Monday, Jan. 12, 1931
Modern Martyr
RACHEL MOON -- Lorna Rea -- Harper ($2.50).
Rachel Moon was an extremist, and might have been a doting wife or a Left-Wing mother. As it was -- She was at school in Switzerland when her father telegraphed her about her mother's serious illness. She found her mother paralyzed, unconscious, her face so twisted she was almost unrecognizable. Rachel's elder sister was married, almost an invalid herself; her younger sister Per-dita was terrified of sickness, and would not even go in her mother's room. So Rachel had to manage things. She went at it as if she were leading the charge of the Light Brigade. She not only kept house but helped nurse her mother, worried about her day & night. She finally got a complex on the subject and used to talk to her unconscious mother when they were alone. When the rest of them prevailed on Rachel to take a vacation she thought it almost sinful to leave her post, but when she got to her cousin's seaside cottage, among boys & girls her own age, she forgot her Mission and had a good time. Clive, poor but brilliant embryo-scientist, fell in love with her immediately, swept her off her feet. But their engagement grew longer & longer. When he got a flatteringly good job in Zurich Clive wanted Rachel to marry him and go there, but she refused to leave her mother, broke off the engagement. When he married Perdita instead, Rachel thought she could not stand it, but soon found her Mission made up for everything. As it must to all men & women, Death came at last to the unconscious hulk of her mother. Then Rachel was out of a job, but she soon found another and settled down for life as a professional martyr.
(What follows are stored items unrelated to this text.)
(** The document of the whole run is the one [routing_document] describes:
    whatever the readiness gate does afterwards, the file holds these pieces. *)
Lemma configure_routing_document w fuel args stack tr acc :
  file_chunks (ssh_config_path_of args) (snd (configure w fuel args stack tr)) acc
  = routing_document w args (outputs stack).
Proof.
  unfold configure.
  destruct (read_outputs_spec (outputs stack) [] Py.PyNone Py.PyNone tr)
    as (logs & Hread & Hlogs).
  rewrite (bind_ok _ _ _ _ _ Hread).
  rewrite (bind_ok _ _ _ _ _ (write_ssh_config_spec w args _ _ _ _)).
  unfold bind at 1, LOG_debug, emit.
  destruct (emits_readiness_gate w fuel (floating_ip_of (outputs stack) Py.PyNone)
              (servers_of (outputs stack) []) (ursula_user args) (ssh_key_path_of args)
              (((tr +++ logs) +++ routing_events w args (servers_of (outputs stack) [])
                   (floating_ip_of (outputs stack) Py.PyNone)
                   (private_key_of (outputs stack) Py.PyNone))
               +++ [EvLog "DEBUG" "waiting for SSH connectivity..."]))
    as (es & -> & Hes).
  rewrite !file_chunks_app, file_chunks_routing, routing_document_eq.
  assert (Hnowrite : forall es acc', forallb k_gate es = true ->
            file_chunks (ssh_config_path_of args) es acc' = acc').
  { clear. induction es as [|e es IH]; intros acc' H; simpl in *; [reflexivity|].
    apply andb_true_iff in H as [He Hes]. destruct e; try discriminate; auto. }
  rewrite Hnowrite by assumption. reflexivity.
Qed.

Lemma sample_world_order_ok env gets ssh : order_ok (sample_world env gets ssh).
Proof. intros ks _. apply Permutation_refl. Qed.

Lemma host_keys_servers w outs :
  order_ok w ->
  let hosts := dict_items w (servers_of outs []) in
  NoDup (map fst hosts) /\
  (forall k, In k (map fst hosts) <-> In k (host_keys outs)) /\
  (forall k ip, In (k, ip) hosts -> In (k, ip) outs) /\
  Permutation hosts (servers_of outs []).
Proof.
  intros Ho hosts.
  assert (Hnd : NoDup (map fst (servers_of outs []))).
  { apply servers_of_NoDup. constructor. }
  pose proof (dict_items_perm w _ Ho Hnd) as Hperm. fold hosts in Hperm.
  repeat split.
  - apply (Permutation_NoDup (l := map fst (servers_of outs []))); [|assumption].
    apply Permutation_sym, Permutation_map, Hperm.
  - intros Hin. apply (Permutation_in _ (Permutation_map fst Hperm)) in Hin.
    apply servers_of_keys in Hin as [[]|Hin]. exact Hin.
  - intros Hin. apply (Permutation_in _ (Permutation_sym (Permutation_map fst Hperm))).
    apply servers_of_keys. right. exact Hin.
  - intros k ip Hin. apply (Permutation_in _ Hperm) in Hin.
    apply servers_of_In in Hin as [[]|Hin]. exact Hin.
  - exact Hperm.
Qed.

Lemma proxied_block_mentions user v item :
  Py.contains (user ++ "@" ++ v) (proxied_block user v item) = true.
Proof.
  unfold proxied_block, proxy_directive.
  set (pre := direct_block item
              ++ "  ProxyCommand ssh -W %h:%p -o StrictHostKeyChecking=no ").
  match goal with |- Py.contains ?sub ?s = true =>
    replace s with (pre ++ sub ++ (Py.nl ++ Py.nl)) end.
  - apply contains_append.
  - subst pre. rewrite !append_assoc. reflexivity.
Qed.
The Author. Lorna Rea (Mrs. Philip Russel Rea) wrote "passionately romantic" short stories as a child. At Cambridge, England, she studied under "Q" (Sir Arthur Thomas Quiller-Couch); the War sidetracked her to medicine; marriage sidetracked that. When her husband was ordered to Switzerland for his health, she took her two children along, decided to start writing again. Her first book was Six Mrs. Greenes.